(Beginning of GIVEN RECORDS)

Lemma live_root_by_entry_witness :
  (forall live', ex_receive Channel (with_provider ex_warden live') inference_env =
                 ex_receive Channel (with_provider ex_warden (Ok "newer")) inference_env) /\
  ("" = "" -> Ok "newer" <> Ok (StateMerkleRoot inference_env) ->
   refused ex_node (ex_receive Http (with_provider ex_warden (Ok "newer")) inference_env)).
Proof.
  exact (live_root_by_entry ex_unmarshal toy_marshal (fun _ => Ok "{}") (fun _ => Err (Extern "protojson")) ex_decode
    (fun _ => Ok "{}") (fun r => Ok r) (fun _ => Ok inference_env) (ex_dispatcher ex_warden) ex_warden ex_delivery
    "envelope" inference_env ex_node (Ok "newer") eq_refl).
Defined.
(* ===== verification/EvidenceGraph.v ===== *)
(** The evidence graph ([src/internal/services/compliance/evidence], graph.go and
    graph_report.go).

    Nodes are kept in a map by content address; validation appends failures.  Go ranges
    over a map in any order, another each time: the order of the [i]-th range is an argument.
    The reason of a failure keeps the texts it shows and leaves times out. *)
From S2P Require Import Prelude Errors Sha256 Timestamp TimeParse Evidence.
From Stdlib Require Import String Ascii List ZArith Lia Bool.
From stdpp Require Import base strings list gmap sets relations.
Open Scope string_scope.

Record GraphFailure := { gfCode : gerr; gfSubject : string; gfReason : string }.

Record EvidenceGraph := {
  eg_nodes : gmap string EvidenceNode; eg_byScope : gmap string (list EvidenceNode);
  eg_byType : gmap string (list EvidenceNode); eg_failures : list GraphFailure; eg_freshness : list GraphFailure;
  eg_maxBytes : Z; eg_allowed : list string
}.

Definition NewEvidenceGraph (maxBytes : Z) (allowedMediaTypes : list string) : EvidenceGraph := {|
  eg_nodes := ∅; eg_byScope := ∅; eg_byType := ∅; eg_failures := []; eg_freshness := [];
  eg_maxBytes := maxBytes; eg_allowed := allowedMediaTypes |}.

Definition set_failures (fs : list GraphFailure) (g : EvidenceGraph) : EvidenceGraph := {|
  eg_nodes := eg_nodes g; eg_byScope := eg_byScope g; eg_byType := eg_byType g; eg_failures := fs;
  eg_freshness := eg_freshness g; eg_maxBytes := eg_maxBytes g; eg_allowed := eg_allowed g |}.

Definition set_freshness (fs : list GraphFailure) (g : EvidenceGraph) : EvidenceGraph := {|
  eg_nodes := eg_nodes g; eg_byScope := eg_byScope g; eg_byType := eg_byType g; eg_failures := eg_failures g;
  eg_freshness := fs; eg_maxBytes := eg_maxBytes g; eg_allowed := eg_allowed g |}.

Definition recordFailure (code : gerr) (subject reason : string) (g : EvidenceGraph) : EvidenceGraph :=
  set_failures (eg_failures g ++ [{| gfCode := code; gfSubject := subject; gfReason := reason |}]) g.

Definition recordFreshnessFailure (code : gerr) (subject reason : string) (g : EvidenceGraph) : EvidenceGraph :=
  set_freshness (eg_freshness g ++ [{| gfCode := code; gfSubject := subject; gfReason := reason |}]) g.

(** ** Adding *)

Definition sameScopeBinding (a b : EvidenceNode) : bool :=
  String.eqb (enScopeID a) (enScopeID b) && String.eqb (enRunID a) (enRunID b) && String.eqb (enAttemptID a) (enAttemptID b) &&
  String.eqb (enScenarioID a) (enScenarioID b) && String.eqb (enTransactionID a) (enTransactionID b).

Definition bucket {A} (k : string) (x : A) (m : gmap string (list A)) : gmap string (list A) :=
  <[k := (default [] (m !! k) ++ [x])%list]> m.

Definition insert_node (node : EvidenceNode) (g : EvidenceGraph) : EvidenceGraph := {|
  eg_nodes := <[enArtifactID node := node]> (eg_nodes g);
  eg_byScope := bucket (enScopeID node) node (eg_byScope g);
  eg_byType := bucket (enArtifactType node) node (eg_byType g);
  eg_failures := eg_failures g; eg_freshness := eg_freshness g; eg_maxBytes := eg_maxBytes g; eg_allowed := eg_allowed g |}.

(** A node is refused: the error is recorded and returned. *)
Definition refuse (e : gerr) (subject reason : string) (g : EvidenceGraph) : result unit * EvidenceGraph :=
  (Err e, recordFailure e subject reason g).

Definition AddNode (node : EvidenceNode) (g : EvidenceGraph) : result unit * EvidenceGraph :=
  let id := enArtifactID node in
  if String.eqb id ""
  then refuse (Errorf "%w: empty artifact ID" [Sentinel "ErrEvidenceArtifactMalformed"]) "" "artifact ID is empty" g
  else if String.eqb (enSHA256 node) ""
  then refuse (Errorf "%w: %s: empty SHA-256" [Sentinel "ErrEvidenceArtifactMalformed"]) id "SHA-256 digest is empty" g
  else if String.eqb (enScopeID node) ""
  then refuse (Errorf "%w: %s: empty scope ID" [Sentinel "ErrEvidenceScopeMismatch"]) id "scope ID is empty" g
  else if (0 <? eg_maxBytes g)%Z && (eg_maxBytes g <? Z.of_nat (String.length (enCanonicalBytes node)))%Z
  then refuse (Errorf "%w: %s: %d bytes exceeds limit %d" [Sentinel "ErrEvidenceArtifactTooLarge"]) id
         "artifact exceeds size limit" g
  else if negb (match eg_allowed g with [] => true | _ => false end) && negb (String.eqb (enMediaType node) "") &&
          negb (mem (enMediaType node) (eg_allowed g))
  then refuse (Errorf "%w: %s: %s" [Sentinel "ErrEvidenceMediaTypeUnsupported"]) id "media type is not in the allowed set" g
  else if negb (String.eqb (enBundlePath node) "") && negb (ValidRelativePath (enBundlePath node))
  then refuse (Errorf "%w: %s: %s" [Sentinel "ErrPathValidation"]) id
         "bundle path contains traversal or absolute components" g
  else
    match eg_nodes g !! id with
    | Some existing =>
        if negb (String.eqb (enSHA256 existing) (enSHA256 node))
        then refuse (Errorf "%w: %s: existing %s vs new %s" [Sentinel "ErrEvidenceDuplicateContent"]) id
               "duplicate artifact ID with conflicting content digest" g
        else if negb (sameScopeBinding existing node)
        then refuse (Errorf "%w: %s" [Sentinel "ErrEvidenceScopeMismatch"]) id
               "duplicate artifact ID with conflicting authoritative binding" g
        else (Ok tt, g)
    | None => (Ok tt, insert_node node g)
    end.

(End of GIVEN RECORDS)

- [WHAT YOU NEED TO DO] All lines in the listing above with the string "GraphFailure" should be returned.

- [FINISHED EXERCISE]
Record GraphFailure := { gfCode : gerr; gfSubject : string; gfReason : string }.
  eg_byType : gmap string (list EvidenceNode); eg_failures : list GraphFailure; eg_freshness : list GraphFailure;
Definition set_failures (fs : list GraphFailure) (g : EvidenceGraph) : EvidenceGraph := {|
Definition set_freshness (fs : list GraphFailure) (g : EvidenceGraph) : EvidenceGraph := {|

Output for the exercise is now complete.